James Burney
James Burney (13 June 1750 – 17 November 1821) was an English rear-admiral, who accompanied Captain Cook on his last two voyages.
Family
Burney was born in London, the son of the composer and music scholar Charles Burney and his wife Esther Sleepe (c. 1725-1762). He was the brother of Charles Burney and the novelist and diarist Fanny Burney, and half-brother to the novelist Sarah Burney, who kept house for him from 1798 to 1803.[1]
Voyages
Burney's father obtained him a berth as a midshipman on Cook's Resolution, which sailed for the South Seas in June 1772. Back in England in 1774, he acted as interpreter for Omai, the first Tahitian to visit Britain. He witnessed Cook's killing in Hawaii in 1779. He was belatedly promoted, but in June 1782 commissioned captain of the 50-gun Bristol on a 12-ship convoy to Madras. He saw action as part of Sir Edward Hughes' squadron in the final engagement with the French fleet off Cuddalore on 20 June 1783.
Retired
At the end of 1784 Burney fell seriously ill and departed for England. This was the end of his active naval career. Repeated petitions for a new command were rebuffed, in part because of his openly republican political views. However, he became a prolific naval author, who enjoyed the friendship of Charles Lamb, Henry Crabb Robinson and other literary figures.
Burney married Sarah Payne (1759–1832) on 6 September 1785, by whom he had three children, Catherine (1786–1793), Martin Charles (1788–1852), later a solicitor, and Sarah (1796-post 1868).[2] However, he was separated from his wife and living with his half-sister from 1798 to 1803. He was elected a member of the Royal Society in 1809.
In July 1821, aged 71, Burney was promoted to rear-admiral on the retired list after a personal intervention by the duke of Clarence (later William IV), admiral of the fleet. He died on 17 November 1821 and was buried at St. Margaret's, Westminster.[3]

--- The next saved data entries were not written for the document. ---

(** * Contract calculation of the table Raft leader

    A shallow embedding of [clustering/table_raft/leader.cc]:
    [calculate_contract], which computes the next contract of one region
    from the old contract, the shard configuration and the contract acks,
    and the split point computation at the start of
    [leader_t::pump_contracts].

    C++ containers are embedded as stdpp containers: [std::set] is a
    [gset], [std::map] is a [gmap], [boost::optional] is [option],
    [std::vector] is [list].  Exceptions ([std::map::at] on a missing key)
    and reading an empty [boost::optional] are results of the [except]
    monad. *)

From stdpp Require Import gmap strings list sorting.

Set Default Proof Using "Type".
Set Warnings "-clear-no-such-hyp".
#[global] Arguments Nat.div : simpl never.
Local Open Scope N_scope.
Local Open Scope nat_scope.

(** ** Identifiers *)

(** [uuid_u]: 128 bits, compared bytewise, that is as big-endian numbers. *)
Abbreviation uuid_u := N (only parsing).
Abbreviation server_id_t := N (only parsing).
Abbreviation branch_id_t := N (only parsing).
Abbreviation contract_id_t := N (only parsing).
(** [state_timestamp_t] wraps a [uint64_t]. *)
Abbreviation state_timestamp_t := N (only parsing).
(** [store_key_t]: a byte string, ordered lexicographically. *)
Abbreviation store_key_t := string (only parsing).

Definition nil_uuid : uuid_u := 0%N.

(** ** Exceptions *)

Inductive error_t : Set :=
  | out_of_range            (* std::map::at on a key that is absent *)
  | optional_uninitialized. (* operator* or -> on an empty boost::optional *)

Inductive except (A : Type) : Type :=
  | Ok (a : A)
  | Throw (e : error_t).
Arguments Ok {A} a.
Arguments Throw {A} e.

#[global] Instance except_ret : MRet except := λ A a, Ok a.
#[global] Instance except_bind : MBind except := λ A B f m,
  match m with
  | Ok a => f a
  | Throw e => Throw e
  end.

(** [m.at(k)] *)
Definition map_at `{Countable K} {V} (m : gmap K V) (k : K) : except V :=
  match m !! k with
  | Some v => Ok v
  | None => Throw out_of_range
  end.

(** [m.count(k)] of a [std::map] and [s.count(k)] of a [std::set] *)
Definition map_count `{Countable K} {V} (m : gmap K V) (k : K) : nat :=
  if m !! k is Some _ then 1 else 0.
Definition set_count `{Countable K} (s : gset K) (k : K) : nat :=
  if decide (k ∈ s) then 1 else 0.

(** [*o] and [o->] of a [boost::optional] *)
Definition deref {A} (o : option A) : except A :=
  match o with
  | Some a => Ok a
  | None => Throw optional_uninitialized
  end.

(** [static_cast<bool>(o)] *)
Definition has_value {A} (o : option A) : bool :=
  if o is Some _ then true else false.

(** The elements of a [std::set<uuid_u>] in iteration order (ascending). *)
Definition iter (s : gset N) : list N := merge_sort N.le (elements s).

(** The entries of a [std::map<uuid_u, V>] in iteration order (by key). *)
Definition key_le {V} (a b : N * V) : Prop := (a.1 ≤ b.1)%N.

#[global] Instance key_le_dec {V} : RelDecision (@key_le V).
Proof. intros a b. unfold key_le. apply _. Defined.

Definition map_iter {V} (m : gmap N V) : list (N * V) :=
  merge_sort key_le (map_to_list m).

(** ** Data model *)

(** Modelled from the spec: the declarations of [version_t], [region_t],
    [contract_ack_t], [contract_t], [table_config_t::shard_t], the branch
    history and [state_t] are in headers that are not among the sources;
    the fields below are the ones [leader.cc] reads and writes. *)
Module version_t.
Record t : Set := mk { branch : branch_id_t; timestamp : state_timestamp_t }.
End version_t.
Abbreviation version_t := version_t.t.

Module key_range_t.
(** [right] is unbounded when [None]. *)
Record t : Set := mk { left : store_key_t; right : option store_key_t }.
End key_range_t.
Abbreviation key_range_t := key_range_t.t.

Module region_t.
Record t : Set := mk { beg : N; end_ : N; inner : key_range_t }.
End region_t.
Abbreviation region_t := region_t.t.

Module contract_ack_t.
Inductive state_t : Set :=
  | primary_need_branch
  | primary_ready
  | secondary_need_primary
  | secondary_streaming.

#[global] Instance state_t_eq_dec : EqDecision state_t.
Proof. solve_decision. Defined.
End contract_ack_t.

Module contract_t.
Record primary_t : Set := mk_primary {
  server : server_id_t;
  warm_shutdown : bool;
  warm_shutdown_for : uuid_u;
  hand_over : option server_id_t
}.

Record t : Type := mk {
  replicas : gset server_id_t;
  voters : gset server_id_t;
  temp_voters : option (gset server_id_t);
  primary : option primary_t;
  branch : branch_id_t
}.
(** * typeorm-event-functions: the query / mutation orchestration layer

    A shallow embedding of [functions.ts] (both the plain variant and the
    connection-name-aware variant) and the properties of its
    retrieve / mutate / notify protocols.

    The layer is written against typeorm; typeorm itself is an external
    collaborator.  It is represented by a record of store primitives over an
    abstract database state ([Store]), so that every theorem about the
    orchestration holds for any behaviour of the collaborator.  A small
    in-memory store ([MemStore]) instantiates the interface and is used to
    run the functions on concrete inputs. *)

From Stdlib Require Import ZArith String List.
From stdpp Require Import base option strings gmap list.

Import ListNotations.
Local Open Scope string_scope.
Local Open Scope Z_scope.
Local Open Scope list_scope.

(** ** JavaScript data passed through the layer *)

Inductive Value :=
| VString (s : string)
| VNumber (n : Z)
| VDate (ms : Z)
| VBool (b : bool).

#[global] Instance Value_eq_dec : EqDecision Value.
Proof. solve_decision. Defined.

(** [ObjectLiteral]: a JS object used as a field -> value map. *)
Abbreviation ObjectLiteral := (gmap string Value).

(** [ObjectType<T> | string | Function | (new () => T) | EntitySchema<T>] *)
Inductive Target :=
| TargetName (name : string)
| TargetClass (ctor : string)
| TargetSchema (name : string).

#[global] Instance Target_eq_dec : EqDecision Target.
Proof. solve_decision. Defined.

(** [Brackets | string | ((qb) => string) | ObjectLiteral | ObjectLiteral[]] *)
Inductive Where :=
| WhereBrackets (group : string)
| WhereString (sql : string)
| WhereFunction (body : string)
| WhereObject (o : ObjectLiteral)
| WhereObjects (os : list ObjectLiteral).

(** [string | string[] | number | number[] | Date | Date[] | FindConditions<A>] *)
Inductive Criteria :=
| CriteriaOne (v : Value)
| CriteriaMany (vs : list Value)
| CriteriaFind (fc : ObjectLiteral).

(** [string | number | Date | FindConditions<A>] *)
Inductive Condition :=
| CondString (s : string)
| CondNumber (n : Z)
| CondDate (ms : Z)
| CondFind (fc : ObjectLiteral).

Inductive LockMode := optimistic | pessimistic_read | pessimistic_write.

#[global] Instance LockMode_eq_dec : EqDecision LockMode.
Proof. solve_decision. Defined.

(** [number | Date] *)
Inductive LockVersion :=
| VersionNumber (n : Z)
| VersionDate (ms : Z).

(** JS truthiness of a [lockVersion?: number | Date]: [undefined] and the
    number [0] are falsy, a [Date] object is always truthy.  Version
    counters are integers here; [NaN] is not represented. *)
Definition truthyVersion (v : option LockVersion) : bool :=
  match v with
  | None => false
  | Some (VersionNumber n) => negb (n =? 0)
  | Some (VersionDate _) => true
  end.

(** JS truthiness of an optional number ([takeAmount], [skipAmount]). *)
Definition truthyNumber (n : option Z) : bool :=
  match n with
  | None => false
  | Some k => negb (k =? 0)
  end.

Abbreviation OrderByCondition := (list (string * bool)).
Abbreviation SaveOptions := ObjectLiteral.

(** ** typeorm handles: repositories and query builders

    Builders are plain data: every builder method only records its
    arguments; nothing is executed before [getMany], [getOne], [getCount]
    or [execute]. *)

Record Repository := mkRepository {
  repo_connection : string;
  repo_target : Target
}.

Record SelectQueryBuilder := mkSelect {
  qb_connection : string;
  qb_target : Target;
  (** [setLock(mode)] / [setLock(mode, version)] *)
  qb_lock : option (LockMode * option LockVersion);
  qb_orderBy : option OrderByCondition;
  (** [where(w, parameters)]: [None] until [where] is called, then the two
      arguments as passed (either may be [undefined]) *)
  qb_where : option (option Where * option ObjectLiteral);
  qb_take : option Z;
  qb_skip : option Z
}.

(** [repo.createQueryBuilder()] *)
Definition createQueryBuilder (repo : Repository) : SelectQueryBuilder :=
  mkSelect (repo_connection repo) (repo_target repo) None None None None None.

Definition setLock (mode : LockMode) (version : option LockVersion)
    (qb : SelectQueryBuilder) : SelectQueryBuilder :=
  mkSelect (qb_connection qb) (qb_target qb) (Some (mode, version))
           (qb_orderBy qb) (qb_where qb) (qb_take qb) (qb_skip qb).

Definition orderBy (o : OrderByCondition) (qb : SelectQueryBuilder)
    : SelectQueryBuilder :=
  mkSelect (qb_connection qb) (qb_target qb) (qb_lock qb)
           (Some o) (qb_where qb) (qb_take qb) (qb_skip qb).

Definition where_ (w : option Where) (parameters : option ObjectLiteral)
    (qb : SelectQueryBuilder) : SelectQueryBuilder :=
  mkSelect (qb_connection qb) (qb_target qb) (qb_lock qb)
           (qb_orderBy qb) (Some (w, parameters)) (qb_take qb) (qb_skip qb).

Definition take (n : Z) (qb : SelectQueryBuilder) : SelectQueryBuilder :=
  mkSelect (qb_connection qb) (qb_target qb) (qb_lock qb)
           (qb_orderBy qb) (qb_where qb) (Some n) (qb_skip qb).

Definition skip (n : Z) (qb : SelectQueryBuilder) : SelectQueryBuilder :=
  mkSelect (qb_connection qb) (qb_target qb) (qb_lock qb)
           (qb_orderBy qb) (qb_where qb) (qb_take qb) (Some n).

(** [qb.delete().from(target)], then [.where(w, parameters)] *)
Record DeleteQueryBuilder := mkDelete {
  dq_builder : SelectQueryBuilder;
  dq_from : Target;
  dq_where : option (option Where * option ObjectLiteral)
}.

Definition delete_from (target : Target) (qb : SelectQueryBuilder)
    : DeleteQueryBuilder :=
  mkDelete qb target None.

Definition delete_where (w : option Where) (parameters : option ObjectLiteral)
    (dq : DeleteQueryBuilder) : DeleteQueryBuilder :=
  mkDelete (dq_builder dq) (dq_from dq) (Some (w, parameters)).

(** [qb.update(target).set(values).where(w, parameters)] *)
Record UpdateQueryBuilder := mkUpdate {
  uq_builder : SelectQueryBuilder;
  uq_target : Target;
  uq_set : ObjectLiteral;
  uq_where : option Where * option ObjectLiteral
}.

(** ** Outcomes, events and the effect monad *)

Inductive Exn :=
| Error (message : string)        (* [new Error(message)] thrown by this layer *)
| StoreError (message : string)   (* thrown by the typeorm collaborator *)
| EventError (message : string).  (* thrown or rejected by a [sendEvent] callback *)

Inductive Res (R : Type) :=
| Ok (r : R)
| Throw (e : Exn).
Arguments Ok {R} r.
Arguments Throw {R} e.

(** How a [sendEvent] call is issued: [await sendEvent(x)], or inside
    [forEach(async entry => sendEvent(entry))], whose promises are dropped. *)
Inductive Awaiting := Awaited | Detached.

(** The calls a function issues to its collaborators, in program order.
    [A] is the stored record type, [B] the type handed to [sendEvent]. *)
Inductive Event (A B : Type) :=
| GetRepository (connectionName : string) (target : Target)
| GetMany (qb : SelectQueryBuilder)
| GetOne (qb : SelectQueryBuilder)
| GetCount (qb : SelectQueryBuilder)
| ExecuteDelete (dq : DeleteQueryBuilder)
| ExecuteUpdate (uq : UpdateQueryBuilder)
| RepoFindOne (repo : Repository) (id : Value)
| RepoFindByIds (repo : Repository) (ids : list string)
                (optionsOrConditions : option ObjectLiteral)
| RepoSave (repo : Repository) (entries : list A) (options : option SaveOptions)
| RepoSaveOne (repo : Repository) (entry : A) (options : option SaveOptions)
| RepoUpdate (repo : Repository) (criteria : Criteria) (patch : ObjectLiteral)
| RepoDelete (repo : Repository) (criteria : Criteria)
| SendEvent (how : Awaiting) (entry : B).
Arguments GetRepository {A B}.
Arguments GetMany {A B}.
Arguments GetOne {A B}.
Arguments GetCount {A B}.
Arguments ExecuteDelete {A B}.
Arguments ExecuteUpdate {A B}.
Arguments RepoFindOne {A B}.
Arguments RepoFindByIds {A B}.
Arguments RepoSave {A B}.
Arguments RepoSaveOne {A B}.
Arguments RepoUpdate {A B}.
Arguments RepoDelete {A B}.
Arguments SendEvent {A B}.

(** Store calls proper: query execution, lookups, save, update, delete.
    Resolving a repository and notifying an observer are not. *)
Definition isStoreCall {A B} (e : Event A B) : bool :=
  match e with
  | GetRepository _ _ | SendEvent _ _ => false
  | _ => true
  end.

(** The [sendEvent] calls of a log, in order. *)
Definition notifications {A B} (l : list (Event A B)) : list (Awaiting * B) :=
  omap (fun e => match e with SendEvent how b => Some (how, b) | _ => None end) l.

(** The outcome of running an async function from a database state: the
    calls it issued, the database afterwards and the settled promise. *)
Record Outcome (D E R : Type) := mkOutcome {
  log : list E;
  state : D;
  result : Res R
}.
Arguments mkOutcome {D E R}.
Arguments log {D E R}.
Arguments state {D E R}.
Arguments result {D E R}.

Definition M (D E R : Type) : Type := D -> Outcome D E R.

Definition ret {D E R} (r : R) : M D E R :=
  fun d => mkOutcome [] d (Ok r).

Definition throw {D E R} (e : Exn) : M D E R :=
  fun d => mkOutcome [] d (Throw e).

Definition bind {D E R S} (m : M D E R) (k : R -> M D E S) : M D E S :=
  fun d =>
    let o := m d in
    match result o with
    | Ok r => let o' := k r (state o) in
              mkOutcome (log o ++ log o') (state o') (result o')
    | Throw e => mkOutcome (log o) (state o) (Throw e)
    end.

(** One call to a collaborator: the call is logged, then it settles. *)
Definition call {D E R} (e : E) (op : D -> Res R * D) : M D E R :=
  fun d => let '(r, d') := op d in mkOutcome [e] d' r.

Declare Scope async_scope.
Delimit Scope async_scope with async.
Notation "x <- m ;; k" := (bind m (fun x => k))
  (at level 100, m at next level, right associativity) : async_scope.
Notation "m ;; k" := (bind m (fun _ => k))
  (at level 100, right associativity) : async_scope.
Local Open Scope async_scope.

(** ** The consumed capability interface *)

Record Store (A : Type) := mkStore {
  db : Type;
  (** [getConnection(name).getRepository(target)] *)
  st_getRepository : string -> Target -> db -> Res unit * db;
  st_getMany : SelectQueryBuilder -> db -> Res (list A) * db;
  st_getOne : SelectQueryBuilder -> db -> Res (option A) * db;
  st_getCount : SelectQueryBuilder -> db -> Res Z * db;
  st_executeDelete : DeleteQueryBuilder -> db -> Res unit * db;
  st_executeUpdate : UpdateQueryBuilder -> db -> Res unit * db;
  st_findOne : Repository -> Value -> db -> Res (option A) * db;
  st_findByIds : Repository -> list string -> option ObjectLiteral ->
                 db -> Res (list A) * db;
  st_save : Repository -> list A -> option SaveOptions -> db -> Res (list A) * db;
  st_saveOne : Repository -> A -> option SaveOptions -> db -> Res A * db;
  st_update : Repository -> Criteria -> ObjectLiteral -> db -> Res unit * db;
  st_delete : Repository -> Criteria -> db -> Res unit * db
}.
Arguments db {A}.
Arguments st_getRepository {A}.
Arguments st_getMany {A}.
Arguments st_getOne {A}.
Arguments st_getCount {A}.
Arguments st_executeDelete {A}.
Arguments st_executeUpdate {A}.
Arguments st_findOne {A}.
Arguments st_findByIds {A}.
Arguments st_save {A}.
Arguments st_saveOne {A}.
Arguments st_update {A}.
Arguments st_delete {A}.

(** A notification callback [sendEvent?: (entry: B) => T | Promise<T>]:
    absent, or a function whose promise settles to a value or a failure.
    Its effects lie outside the store; the log records each call. *)
Definition Notify (B T : Type) : Type := option (B -> Res T).

(** [await sendEvent(entry)] *)
Definition awaitSendEvent {D A B T} (f : B -> Res T) (entry : B)
    : M D (Event A B) T :=
  fun d => mkOutcome [SendEvent Awaited entry] d (f entry).

(** [entries.forEach(async entry => sendEvent(entry))]: every entry is
    dispatched in order; the promises, fulfilled or rejected, are dropped. *)
Definition forEachSendEvent {D A B T} (f : B -> Res T) (entries : list B)
    : M D (Event A B) unit :=
  fun d => mkOutcome (map (SendEvent Detached) entries) d (Ok tt).

(** Whether, and how, a settled promise failed. *)
Definition failure {R} (r : Res R) : option Exn :=
  match r with
  | Ok _ => None
  | Throw e => Some e
  end.

(** How the callback, if supplied, fails on [entry]. *)
Definition rejection {B T} (sendEvent : Notify B T) (entry : B) : option Exn :=
  match sendEvent with
  | Some f => failure (f entry)
  | None => None
  end.

(** [if (sendEvent) { await sendEvent(entry); }] *)
Definition awaitIfSupplied {D A B T} (sendEvent : Notify B T) (entry : B)
    : M D (Event A B) unit :=
  match sendEvent with
  | Some f => awaitSendEvent f entry ;; ret tt
  | None => ret tt
  end.

(** [if (sendEvent) { entries.forEach(async entry => sendEvent(entry)); }] *)
Definition forEachIfSupplied {D A B T} (sendEvent : Notify B T)
    (entries : list B) : M D (Event A B) unit :=
  match sendEvent with
  | Some f => forEachSendEvent f entries
  | None => ret tt
  end.

(** When the promise that a callback returns for an entry settles.  The
    time belongs to the observer, not to this layer: it is a parameter of
    the model, and matters only where promises race. *)
Class Clock (B : Type) := settlesAt : B -> nat.

(** The rejection that settles first among promises given with their
    settling times; of two that settle together, the one started first. *)
Fixpoint firstRejection {R} (ps : list (nat * Res R)) : option (nat * Exn) :=
  match ps with
  | [] => None
  | (t, Throw e) :: ps' =>
      match firstRejection ps' with
      | Some (t', e') => if Nat.ltb t' t then Some (t', e') else Some (t, e)
      | None => Some (t, e)
      end
  | (_, Ok _) :: ps' => firstRejection ps'
  end.

Fixpoint fulfilments {R} (ps : list (nat * Res R)) : list R :=
  match ps with
  | [] => []
  | (_, Ok r) :: ps' => r :: fulfilments ps'
  | (_, Throw _) :: ps' => fulfilments ps'
  end.

(** [Promise.all]: rejected with the first rejection in time, as soon as
    there is one; otherwise fulfilled with the values in list order. *)
Definition promiseAll {R} (ps : list (nat * Res R)) : Res (list R) :=
  match firstRejection ps with
  | Some (_, e) => Throw e
  | None => Ok (fulfilments ps)
  end.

A great whist player, he left a pamphlet on the subject. When he died, Lamb wrote to William Wordsworth: ‘There's Captain Burney gone!—What fun has whist now?’"[4]
Bibliography
- Chronological History of the Voyages and Discoveries in the South Sea or Pacific Ocean (London, 1803–1817), including History of the Buccaneers of America (1816)
- Chronological History of North-Eastern Voyages of Discovery and of the Early Eastern Navigations of the Russians (London: Payne & Foss, 1819)
- An Essay by Way of Lecture on the Game of Whist (London: privately printed, 1821)[5]
Sources
- ↑ ODNB entry: Retrieved 28 August 2011. Subscription required.
- ↑ Joyce Hemlow etc., ed.: The Journals and Letters of Fanny Burney (London: OUP, 1972), Volume I, p. lxx.
- ↑ The Royal Society. This also confirms the biographical information here, as does the epitome in the Concise Dictionary of National Biography, 1939 [1903]. For more information on his troubled private life, see The Letters of Sarah Harriet Burney, ed. Lorna J. Clark (Athens, GA/London: University of Georgia Press, 1997), passim; The Journals and Letters of Fanny Burney, esp. Volume 4 (1973). Other information: ODNB entry.
- ↑ Quoted in ODNB entry.
- ↑ Bibliographical information taken from the British Library Integrated Catalogue: Retrieved 28 August 2011.